We associate various birds with Christmas, including robins, turkeys and partridges – but gulls?
This is a Christmas story with a difference. It’s probably one of the most quirky items in the collection – a glass case containing a stuffed herring gull, with a label bearing its dates of birth and death (1880/81-21 September 1897) and the following information:
“JHR reported in a letter to MTM (later Rowntree) on 21/9/97 that the bird, which had lived at ‘Westwood’ for nearly 15 years due to it’s (sic) inability to fly, had been drowned in a water tank. It had perhaps been blown in by a violent wind.”
The bird is accompanied by a holly-garlanded booklet entitled Our Beautiful Seagull – A Christmas Story, telling the tale of the bird’s life and death, illustrated by a black-and-white ‘photogram’ portrait.
“Our garden is strangely silent and lifeless this autumn, owing to the death of the beautiful seagull, which for nearly fifteen years has been our cheery companion and friend, as well as the ornament of our garden,” it begins.
The bird, which was missing part of one wing and unable to fly, had taken up residence in the writer’s garden early one morning ‘walking about… as if it was its natural home’.
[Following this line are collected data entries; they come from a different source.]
(* ===== verification/CoverageProof.v ===== *)
(** * CoverageProof: proofs of coverage for publications
    (packages/data_plane/storage/coverage_proof.py)

    A proof is a document that says which inventory was required at the cut-off of a
    build and which signed receipts cover it.  It is computed from the ledger,
    persisted under the digest of its record, one for each build, and reopened only
    by computing it again: what is stored is compared with what the ledgers say now.
    Texts and digests are the canonical ones; the clock is an argument. *)

From S2P Require Import Prelude PyDate PyTime Json JsonText SourceCapability CoverageContract CoveragePlan ReceiptCrypto Receipt CoverageEval Transaction LedgerStore Inventory LedgerRefresh Publication.

Local Open Scope Z_scope.

Definition LOCAL_COVERAGE_PROOF_FORMAT : string := "local-coverage-proof/v2".
Definition COVERAGE_PROOF_FORMAT : string := "coverage-proof/v2".
Definition COVERAGE_INVENTORY_FORMAT : string := "coverage-required-inventory/v1".

Abbreviation unproven := CoverageProofVerificationError (only parsing).

(** [except (CoverageProofVerificationError, sqlite3.Error, ValueError, TypeError)] *)
Definition PROOF_ERRORS : list exn_class := [unproven; ValueError; ReceiptVerificationError; TypeError].

Record VerifiedCoverageProof := mkVerifiedProof {
  vp_proof_id : string;
  vp_proof_json : string;
  vp_required_datasets : list string;
  vp_build_id : string;
  vp_publication_cutoff : string;
  vp_source_generation : Z;
  vp_applied_generation : Z;
}.

Definition canonical_required (required : list string) : result (list string) :=
  _ ← ensure (negb (empty_list required) && forallb (fun d => negb (d =s "")) required) unproven
        "Coverage proof membership must contain non-empty dataset ids";
  _ ← ensure (bool_decide (required = sorted_set required)) unproven
        "Coverage proof membership must be exact, sorted, and duplicate-free";
  Ok required.

(** [SELECT * FROM dataset_coverage WHERE dataset IN (...) ORDER BY dataset] *)
Definition coverage_rows_for (t : tables) (required : list string) : list coverage_row :=
  py_sorted (fun a b => String.leb (dc_dataset a) (dc_dataset b))
    (filter (fun r => dc_dataset r ∈ required) (dataset_coverage t)).
Definition assert_db_path_identity (fs : filesystem) (path : string) (identity : file_info) : result unit :=
  _ ← ensure (negb (is_symlink fs path)) refused "Coverage transition DB path became a symlink";
  current ← of_option refused "Coverage transition DB path identity is unavailable" (fs_stat fs path);
  ensure (fi_regular current && samestat current identity) refused
    "Coverage transition DB path no longer names the opened database".

(** A file that was opened and read to its end: what [fstat] says before and after,
    with size and time of modification, and the contents. *)
Record opened_file := mkOpenedFile {
  of_before : file_info;
  of_before_times : Z * Z;
  of_content : string;
  of_after : file_info;
  of_after_times : Z * Z;
}.

(** ** The schema *)

(** A row of [PRAGMA table_info]. *)
Record column_info := mkColumn {
  ci_name : string;
  ci_type : string;
  ci_notnull : Z;
  ci_default : option string;
  ci_pk : Z;
}.

Record authority_schema := mkSchema {
  as_migrations : list (Z * string);
  as_coverage_columns : list string;
  as_tombstone_columns : list column_info;
  as_tombstone_triggers : list string;
  as_coverage_triggers : list string;
}.

Definition upper_char (c : ascii) : ascii :=
  let n := N_of_ascii c in if (97 <=? n)%N && (n <=? 122)%N then ascii_of_N (n - 32) else c.

Fixpoint upper (s : string) : string :=
  match s with EmptyString => EmptyString | String c s => String (upper_char c) (upper s) end.

(** No character outside ASCII has T, E or X as its upper case. *)
Definition is_text_type (s : string) : bool := upper s =s "TEXT".

Definition assert_authority_schema (schema : authority_schema) (require_clean_coverage_triggers : bool) : result unit :=
  _ ← ensure (bool_decide (filter (fun m => m.1 = 12) (as_migrations schema)
        = [(12, "phase631_coverage_complete_transition_tombstones")])) refused
        "Coverage transition migration v12 identity is invalid";
  _ ← ensure (bool_decide (as_coverage_columns schema = DATASET_COVERAGE_COLUMNS)) refused
        "Coverage transition aggregate schema is not authority-owned";
  let info := as_tombstone_columns schema in
  _ ← ensure (bool_decide (map ci_name info = TOMBSTONE_COLUMNS) && forallb (fun c => is_text_type (ci_type c)) info
              && bool_decide (map ci_pk info = 1 :: repeat 0 13) && bool_decide (map ci_notnull info = 0 :: repeat 1 13)
              && forallb (fun c => negb (present (ci_default c))) info) refused
        "Coverage transition tombstone schema is not canonical";
  _ ← ensure (same_keys (as_tombstone_triggers schema) TOMBSTONE_TRIGGER_NAMES) refused
        "Coverage transition tombstone trigger ownership is invalid";
  ensure (negb require_clean_coverage_triggers || empty_list (as_coverage_triggers schema)) refused
    "Coverage transition aggregate has unowned triggers".

(** Whether an update and a delete of the tombstone, tried in savepoints that are
    rolled back, are refused. *)
Definition assert_tombstone_immutable (update_refused delete_refused : bool) : result unit :=
  _ ← ensure update_refused refused "Coverage transition tombstone update barrier is absent";
  ensure delete_refused refused "Coverage transition tombstone delete barrier is absent".

(** ** Rows *)

(** A row as the mapping [dict(row)]; its columns have the types of the schema. *)
Definition row_json (r : coverage_row) : dict :=
  [("dataset", JStr (dc_dataset r)); ("status", JStr (dc_status r)); ("policy_version", JStr (dc_policy_version r));
   ("collection_scope", JStr (dc_collection_scope r)); ("history_target_start", JStr (dc_history_target_start r));
   ("history_target_end_rule", JStr (dc_history_target_end_rule r)); ("coverage_mode", JStr (dc_coverage_mode r));
   ("expected_frequency", JStr (dc_expected_frequency r)); ("universe_rule", JStr (dc_universe_rule r));
   ("raw_retention_required", JInt (dc_raw_retention_required r));
   ("structured_reconciliation_required", JInt (dc_structured_reconciliation_required r));
   ("governance_tier", JStr (dc_governance_tier r)); ("observed_start", opt_json (dc_observed_start r));
   ("observed_end", opt_json (dc_observed_end r)); ("row_count", JInt (dc_row_count r));
   ("source_run_id", match dc_source_run_id r with Some n => JInt n | None => JNull end);
   ("evaluated_at", JStr (dc_evaluated_at r)); ("detail_json", JStr (dc_detail_json r))].

(** The columns a policy determines. *)
Definition row_policy (r : coverage_row) : list string * list Z :=
  ([dc_collection_scope r; dc_history_target_start r; dc_history_target_end_rule r; dc_coverage_mode r;
    dc_expected_frequency r; dc_universe_rule r; dc_governance_tier r],
   [dc_raw_retention_required r; dc_structured_reconciliation_required r]).

Definition bit (b : bool) : Z := if b then 1 else 0.

Definition contract_policy (c : CollectionCoverageContract) : list string * list Z :=
  ([collection_scope c; history_target_start c; history_target_end_rule c; coverage_mode c;
    expected_frequency c; universe_rule c; governance_tier c],
   [bit (raw_retention_required c); bit (structured_reconciliation_required c)]).

Definition current_policy_row (contract : CollectionCoverageContract) (version : string) (r : coverage_row) : result unit :=
  _ ← ensure (dc_policy_version r =s version) refused "active Coverage row is not current policy";
  _ ← ensure (bool_decide (row_policy r = contract_policy contract)) refused
        "active Coverage row differs from current policy";
  ensure ((dc_status r ∈? COVERAGE_STATUSES) && negb (dc_status r =s "COMPLETE")) refused
    "first-COMPLETE transition requires non-COMPLETE active state".

Definition first_check (name : string) (checks : list json) : option dict :=
  head (omap (fun c => match c with
                       | JDict d => if bool_decide (getv "check_id" d = JStr name) then Some d else None
                       | _ => None
                       end) checks).

Definition check_failed (c : json) : bool :=
  match c with JDict d => bool_decide (getv "status" d = JStr "fail") | _ => false end.

Definition is_dict (j : json) : bool := match j with JDict _ => true | _ => false end.

(** The checks of a J-Quants candidate. *)
Definition validation_passed (checks : json) : result unit :=
  match checks with
  | JList l =>
      _ ← ensure (negb (empty_list l) && forallb is_dict l) refused "Coverage transition validation evidence is missing";
      let failed := "Coverage transition validation is not PASS" in
      match first_check "C2" l with
      | Some validation =>
          match getv "metrics" validation with
          | JDict metrics =>
              ensure (bool_decide (getv "status" validation = JStr "pass")
                      && bool_decide (getv "source" metrics = JStr "ingestion_validation")
                      && bool_decide (getv "validation_status" metrics = JStr "pass")
                      && negb (existsb check_failed l)) refused failed
          | _ => raise refused failed
          end
      | None => raise refused failed
      end
  | _ => raise refused "Coverage transition validation evidence is missing"
  end.

(** The gate of the refresh computed COMPLETE, and only the authority was missing. *)
Definition candidate_gate (policy_version publication_cutoff : string) (gate : dict) : bool :=
  forallb (fun p => bool_decide (getv p.1 gate = JStr p.2))
    [("mode", "generic_refresh_c10_transition_authority_unavailable"); ("computed_status", "COMPLETE");
     ("persisted_status", "PARTIAL"); ("blocker", "transition_authority_required");
     ("current_policy_version", policy_version); ("inventory_target_end", publication_cutoff)].

Definition counts_complete (required_segments status_counts : json) (inventory_count : Z) : bool :=
  bool_decide (required_segments = JInt inventory_count)
  && match status_counts with
     | JDict d => same_keys (keys d) ["COMPLETE"] && bool_decide (getv "COMPLETE" d = JInt inventory_count)
     | _ => false
     end.

Section Transition.
Variable capabilities : registry.
Variable contracts : coverage_registry.
Variable sha256_hex : string -> string.
Variable float_repr : string -> string.
Variable date_matches : string -> list (Z * Z * Z).
Variable table_rows : string -> list string.
Variable visible_text : string -> string.
Variable verify : CollectionReceipt -> result VerifiedCollectionClosure.
Variable ed25519_verify : string -> string -> string -> bool.
Variable registry_file : string -> option string.

Abbreviation verify_exact := (verify_exact_coverage_complete capabilities contracts sha256_hex float_repr
  date_matches table_rows visible_text verify).
Abbreviation binding_of := (coverage_policy_binding contracts sha256_hex).
Abbreviation digest := (digest_of sha256_hex).
Abbreviation loads := (json_loads float_repr).

Definition regular_file_digest (file : option opened_file) : result string :=
  f ← of_option refused "Coverage DB resource identity is unreadable" file;
  _ ← ensure (fi_regular (of_before f) && (fi_nlink (of_before f) =? 1)) refused "Coverage DB resource identity is unsafe";
  _ ← ensure (samestat (of_before f) (of_after f) && bool_decide (of_before_times f = of_after_times f)) refused
        "Coverage DB changed while hashing";
  Ok ("sha256:" +:+ sha256_hex (of_content f)).

(** The numbers of a row, its policy, its status and the shape of its detail. *)
Definition assert_current_policy_row (r : coverage_row) : result unit :=
  _ ← ensure ((dc_raw_retention_required r ∈? [0; 1]) && (dc_structured_reconciliation_required r ∈? [0; 1])) refused
        "active Coverage row contains a noncanonical boolean value";
  _ ← ensure (0 <=? dc_row_count r) refused "active Coverage row contains an invalid row count";
  _ ← ensure (match dc_source_run_id r with Some n => 0 <? n | None => true end) refused
        "active Coverage row contains an invalid source run id";
  binding ← binding_of (dc_dataset r);
  contract ← coverage_contract_for contracts (dc_dataset r);
  _ ← current_policy_row contract (pb_policy_version binding) r;
  detail ← on_error [ValueError] refused "active Coverage detail is malformed" (loads (dc_detail_json r));
  ensure (is_dict detail) refused "active Coverage detail is not an object".

Definition read_active_rows (t : tables) (datasets : list string) : result (list coverage_row) :=
  let rows := coverage_rows_for t datasets in
  _ ← ensure (bool_decide (map dc_dataset rows = datasets)) refused
        "Coverage transition active dataset membership is incomplete";
  _ ← mapR assert_current_policy_row rows;
  Ok rows.

Definition require_computed_complete_candidate (r : coverage_row) (publication_cutoff : string) (inventory_count : Z)
    : result unit :=
  let no_candidate := "Coverage transition active state is not a computed COMPLETE candidate" in
  detail ← loads (dc_detail_json r);
  match detail with
  | JDict detail =>
      match getv "coverage_v2" detail with
      | JDict coverage =>
          _ ← (match getv "aggregate_complete_gate" coverage with
               | JDict gate => ensure (candidate_gate (dc_policy_version r) publication_cutoff gate) refused no_candidate
               | _ => raise refused no_candidate
               end);
          _ ← ensure (dc_status r =s "PARTIAL") refused "Coverage transition candidate was not persisted PARTIAL";
          _ ← ensure (counts_complete (getv "required_segments" coverage) (getv "status_counts" coverage) inventory_count
                      && bool_decide (getv "global_failures" detail = JList [])) refused
                "Coverage transition computed target is not exact COMPLETE";
          if starts_with "jsda_" (dc_dataset r) then Ok tt else validation_passed (getv "checks" detail)
      | _ => raise refused no_candidate
      end
  | _ => raise AttributeError "'get'"
  end.
(** * KICS scan pipeline: a shallow embedding of [pkg/kics/service.go]
    and of the CloudFront TLS policy, with the values the test of the
    Helm resolver expects.

    Go values are modelled as follows.
    - [[]byte] is [list byte]; [string] is [string]; [int] is [Z].
    - [error] is the inductive [error]; a nil error is [None].
    - An [io.Reader] is a state machine: a current state and a [Read]
      function from a state and a buffer length to the bytes written, the
      error and the next state.
    - Closures that mutate captured variables ([files], the storage, the
      tracker) are functions that pass a [ScanState] explicitly.
    - A callee that is handed a pointer or a slice may write through it;
      what the memory holds after the call is a result of the call. *)

From Stdlib Require Import String Ascii.
From Stdlib Require Import Init.Byte Strings.Byte.
From Stdlib Require Import ZArith List Bool Lia.
Import ListNotations.

Local Open Scope string_scope.
Local Open Scope list_scope.
Local Open Scope Z_scope.

Set Implicit Arguments.

(** ** Errors *)

Module Errors.

(** [EOF] is [io.EOF]; [New] is [errors.New]; [WithMessage] is what
    [errors.Wrap] and [errors.Wrapf] build around a cause. *)
Inductive error : Type :=
| EOF : error
| New : string -> error
| WithMessage : string -> error -> error.

(** [errors.Wrap(err, msg)]: nil when [err] is nil. *)
Definition Wrap (err : option error) (message : string) : option error :=
  match err with
  | None => None
  | Some e => Some (WithMessage message e)
  end.

Definition is_EOF (e : error) : bool :=
  match e with
  | EOF => true
  | _ => false
  end.

End Errors.

Import Errors.

(** ** Readers *)

Module IO.

(** An [io.Reader].  [Read st n] is one call [rc.Read(p)] with
    [len(p) = n]: the [n'] bytes written to [p[:n']], the error, and the
    state of the reader afterwards. *)
Record Reader : Type := mkReader {
  rstate : Type;
  rcur : rstate;
  Read : rstate -> nat -> list byte * option error * rstate
}.

(** A reader over the bytes [bs] that fills the buffer whenever enough
    bytes remain, delivers the shorter remainder otherwise, and then
    answers [0, io.EOF]; this is how a regular file ([os.File]) or a
    [bytes.Reader] reads. *)
Definition fileRead (rem : list byte) (n : nat)
  : list byte * option error * list byte :=
  match rem with
  | [] => ([], Some EOF, [])
  | _ :: _ => (firstn n rem, None, skipn n rem)
  end.

Definition fileReader (bs : list byte) : Reader :=
  mkReader bs fileRead.

(** A reader over [bs] that never delivers more than [k] bytes per call
    (a pipe or a network stream); short reads are allowed by the
    [io.Reader] contract. *)
Definition shortRead (k : nat) (rem : list byte) (n : nat)
  : list byte * option error * list byte :=
  match rem with
  | [] => ([], Some EOF, [])
  | _ :: _ => (firstn (Nat.min k n) rem, None, skipn (Nat.min k n) rem)
  end.

Definition shortReader (k : nat) (bs : list byte) : Reader :=
  mkReader bs (shortRead k).

End IO.

Import IO.

(** ** [getContent] *)

Module GetContent.

(** How the [for] loop of [getContent] is left.  Each exit records the
    local variable [content] at that moment, which is what the function
    holds in memory when it returns. *)
Inductive loopExit : Type :=
| ExitEOF (content : list byte)
| ExitLimit (content : list byte)
| ExitErr (err : error) (content : list byte)
| ExitFuel.

Section Loop.

Variable RS : Type.
Variable read : RS -> nat -> list byte * option error * RS.

(** [capData] is [cap(data)]; every iteration re-slices [data] to it
    before reading. *)
Variable capData : nat.

(** [n, err := rc.Read(data)] followed by [data[:n]].  The contract of
    [io.Reader], [0 <= n <= len(p)], is built into the call: a reader
    cannot write past the buffer it is handed, so only the first
    [len(p)] bytes of what the model reader offers are taken. *)
Definition callRead (st : RS) : list byte * option error * RS :=
  let '(d, err, st') := read st capData in (firstn capData d, err, st').

Fixpoint getContent_loop (fuel : nat) (maxSizeMB : Z) (st : RS)
                         (content : list byte) : loopExit :=
  match fuel with
  | O => ExitFuel
  | S fuel' =>
      if maxSizeMB <? 0 then ExitLimit content
      else
        match callRead st with
        | (_, Some err, _) =>
            if is_EOF err then ExitEOF content else ExitErr err content
        | (d, None, st') =>
            getContent_loop fuel' (maxSizeMB - 1) st' (content ++ d)
        end
  end.

End Loop.

Definition chunkSize : nat := Z.to_nat 1048576.

(** The loop as [getContent] starts it: [maxSizeMB := 5], [content] nil,
    a buffer of 1048576 bytes.  Seven iterations are the most the
    counter allows ([getContent_exit_total]). *)
Definition getContent_exit (rc : Reader) : loopExit :=
  getContent_loop (Read rc) chunkSize 7 5 (rcur rc) [].

Definition errLimit : error := New "file size limit exceeded".

Definition errFuel : error := New "getContent: loop not finished".

(** [getContent]: the returned slice and the error.  [ExitFuel] is not a
    Go outcome and is never reached ([getContent_exit_total]). *)
Definition getContent (rc : Reader) : list byte * option error :=
  match getContent_exit rc with
  | ExitEOF content => (content, None)
  | ExitLimit _ => ([], Some errLimit)
  | ExitErr err _ => ([], Some err)
  | ExitFuel => ([], Some errFuel)
  end.

(** The cap the specification names: 5 MiB. *)
Definition maxSize : nat := (5 * chunkSize)%nat.

End GetContent.

Import GetContent.


(** ** The data model ([pkg/model]) *)

Module Model.

(** Modelled from the spec: the declaration of [model.FileKind] is not
    among the sources; the kinds are the ones the specification
    enumerates (Terraform, Kubernetes, CloudFormation, Ansible,
    Dockerfile, Helm, Common). *)
Inductive FileKind : Type :=
| KindTerraform
| KindKubernetes
| KindCloudFormation
| KindAnsible
| KindDockerfile
| KindHELM
| KindCOMMON.

Definition FileKind_eqb (a b : FileKind) : bool :=
  match a, b with
  | KindTerraform, KindTerraform
  | KindKubernetes, KindKubernetes
  | KindCloudFormation, KindCloudFormation
  | KindAnsible, KindAnsible
  | KindDockerfile, KindDockerfile
  | KindHELM, KindHELM
  | KindCOMMON, KindCOMMON => true
  | _, _ => false
  end.

(** A parsed value: what [interface{}] holds after parsing, and what a
    policy sees as JSON. *)
#[local] Unset Elimination Schemes.
Inductive Value : Type :=
| VNull
| VBool (b : bool)
| VNumber (n : Z)
| VString (s : string)
| VArray (items : list Value)
| VObject (fields : list (string * Value)).
#[local] Set Elimination Schemes.

(** [model.Document] is [map[string]interface{}]. *)
Definition Document : Type := list (string * Value).

(** [IDInfo] is [map[int]interface{}] whose values are [map[int]int]:
    per split id, rendered line index to original line index. *)
Definition IDInfoMap : Type := list (Z * list (Z * Z)).

(** The fields of [model.FileMetadata] that the sources set or read.  A
    field left out of a Go composite literal holds its zero value: the
    empty string, the nil map. *)
Record FileMetadata : Type := mkFileMetadata {
  ID : string;
  ScanID : string;
  Document_ : Document;
  OriginalData : string;
  Kind : FileKind;
  FileName : string;
  Content : string;
  HelmID : string;
  IDInfo : IDInfoMap
}.

(** [model.RenderedFile] and [model.RenderedFiles], as the resolve sink
    and [TestHelm_Resolve] use them. *)
Record RenderedFile : Type := mkRenderedFile {
  SplitID : string;
  rFileName : string;
  rContent : list byte;
  rOriginalData : list byte;
  rIDInfo : IDInfoMap
}.

Record RenderedFiles : Type := mkRenderedFiles {
  File : list RenderedFile
}.

End Model.

Import Model.

(** ** The scan service ([pkg/kics/service.go]) *)

Module Service.

(** What the closures of [StartScan] share and mutate: the local
    [files], the storage behind [s.Storage], the two counters behind
    [s.Tracker], and how many identifiers [uuid.New] has handed out. *)
Record ScanState (St : Type) : Type := mkScanState {
  files : list FileMetadata;
  storage : St;
  found : nat;
  parsed : nat;
  ids : nat
}.

Arguments mkScanState {St} _ _ _ _ _.
Arguments files {St} _.
Arguments storage {St} _.
Arguments found {St} _.
Arguments parsed {St} _.
Arguments ids {St} _.

Section WithService.

(** The collaborators of [Service], each an interface or a package
    whose code is not part of this file. *)

(** [Storage]: a state and the two save operations. *)
Variable St : Type.
Variable Vulnerability : Type.
Variable SaveFile : St -> FileMetadata -> option error * St.
Variable SaveVulnerabilities : St -> list Vulnerability -> option error * St.

(** [SaveFile] is handed [&file]: what the struct behind the pointer
    holds when the call returns.  A storage that only reads the
    metadata leaves it as it was. *)
Variable SaveFileLeaves : St -> FileMetadata -> FileMetadata.

(** [Parser]. *)
Variable SupportedExtensions : list string.
Variable Parse : string -> list byte -> list Document * FileKind * option error.

(** [Parse] is handed the slice itself: the bytes the slice holds when
    the call returns.  A parser that only reads leaves them as they
    were. *)
Variable ParseLeaves : string -> list byte -> list byte.

(** [Resolver]. *)
Variable GetType : string -> FileKind.
Variable Resolve : string -> FileKind -> RenderedFiles * option error.

(** [Inspector] and [SourceProvider.GetBasePath]. *)
Variable Inspect :
  string -> list FileMetadata -> bool -> string ->
  list Vulnerability * option error.
Variable GetBasePath : string.

(** [SourceProvider.GetSources]: it is handed the two sinks and decides
    which files to feed them and what to do with their errors.  It can
    reach the caller's variables only through the sinks, hence the
    quantification over the state type. *)
Variable GetSources :
  forall T : Type,
    list string ->
    (string -> Reader -> T -> option error * T) ->
    (string -> T -> option error * T) ->
    T -> option error * T.

(** [json.Marshal(document)], of which only the error is used, and
    [uuid.New().String()] for the [n]-th identifier. *)
Variable jsonMarshal : Document -> option error.
Variable uuid : nat -> string.

Local Abbreviation State := (ScanState St).

Definition TrackFileFound (s : State) : State :=
  mkScanState (files s) (storage s) (S (found s)) (parsed s) (ids s).

Definition TrackFileParse (s : State) : State :=
  mkScanState (files s) (storage s) (found s) (S (parsed s)) (ids s).

Definition uuidNew (s : State) : string * State :=
  (uuid (ids s),
   mkScanState (files s) (storage s) (found s) (parsed s) (S (ids s))).

(** [saveToFile]: the file joins [files] only when [SaveFile] returned
    nil; its error is not returned.  What is appended is [*file] as it
    is after the call. *)
Definition saveToFile (file : FileMetadata) (s : State) : State :=
  let '(err, st') := SaveFile (storage s) file in
  let file' := SaveFileLeaves (storage s) file in
  let s' := mkScanState (files s) st' (found s) (parsed s) (ids s) in
  match err with
  | None =>
      TrackFileParse
        (mkScanState (files s' ++ [file']) (storage s') (found s') (parsed s')
                     (ids s'))
  | Some _ => s'
  end.

(** The loop over [documents] in the parse sink.  [err] is the variable
    of the enclosing function that [json.Marshal] overwrites; [content]
    is [*content] as it is after [Parse]. *)
Fixpoint parseDocuments (scanID filename : string) (content : list byte)
    (kind : FileKind) (documents : list Document)
    (err : option error) (s : State) : option error * State :=
  match documents with
  | [] => (err, s)
  | document :: rest =>
      match jsonMarshal document with
      | Some e =>
          parseDocuments scanID filename content kind rest (Some e) s
      | None =>
          let '(id, s1) := uuidNew s in
          let file :=
            mkFileMetadata id scanID document (string_of_list_byte content)
                           kind filename EmptyString EmptyString [] in
          parseDocuments scanID filename content kind rest None
                         (saveToFile file s1)
      end
  end.

(** The first sink of [StartScan], for files parsed directly. *)
Definition parseSink (scanID filename : string) (rc : Reader) (s : State)
  : option error * State :=
  let s := TrackFileFound s in
  match getContent rc with
  | (_, Some err) =>
      (Some (WithMessage ("failed to get file content: " ++ filename)%string err),
       s)
  | (content, None) =>
      match Parse filename content with
      | (_, _, Some err) =>
          (Some (WithMessage "failed to parse file content" err), s)
      | (documents, kind, None) =>
          let '(err, s') :=
            parseDocuments scanID filename (ParseLeaves filename content)
                           kind documents None s in
          (Wrap err "failed to save file content", s')
      end
  end.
Before long, it had become part of the family, coming to the dining-room window for scraps of food which it shared, perhaps unwillingly, with other garden birds and the family cats; it apparently had a particular fondness for one which it had known since kittenhood. “Raw fish, as its natural food, it seemed to like the best; but picking the bones of fowls or rabbits gave it great pleasure, and beef it preferred to mutton.”
A small water tank was placed in the garden for its use – ‘after drinking as much as it required, [it] would go into the water and wash and splash for some time’.
At one point, its generous hosts decided the tank was too small and replaced it with a larger one – the gull (which despite their apparent fondness for, they never seemed to name) ‘very loudly expostulated with the gardener, and to our surprise persistently refused to make use of the new one, so that in the end the discarded one was brought back, evidently much to the gull’s satisfaction’.
We learn of its close friendship with the gardener, and how it enjoyed a shower of rain, but hated the sound of fireworks at the Spa; and how an injured common gull, its damaged wing amputated by a ‘kind doctor’ was put with it to act as a companion, but as the newcomer was ‘really very unkind to our pet, a good home was provided for it near York, where it was also an object of considerable interest until it was killed by a fox’.
When it saw a member of the family at the window, it would utter a ‘peculiar little note of satisfaction; the same by which it was wont to greet the moon when shining brightly in the night’.
The day before its death, it was ‘lively and loquacious’ – the following morning, the gardener found it ‘quite dead on one of the paths on which it had so often run up and down the garden’ (which rather begs the question of how it had got out of the water tank in which it had reportedly drowned).
And the Christmas connection? “I have called this little history of our pet a Christmas story, strongly desiring it may be a reminder at that happy time of the Glad Tidings of the Gospel, which were to be preached to every creature under Heaven, believing as I do that reflex benefit should accrue to the beautiful creatures which the All-Merciful Creator has so bountifully provided for the service, enjoyment and instruction of man.”
The writer of this eccentric little volume was Mary Stickney Rowntree, scion of the great York family of Quakers and confectioners. I wonder what she’d have to say about Scarborough’s gulls these days?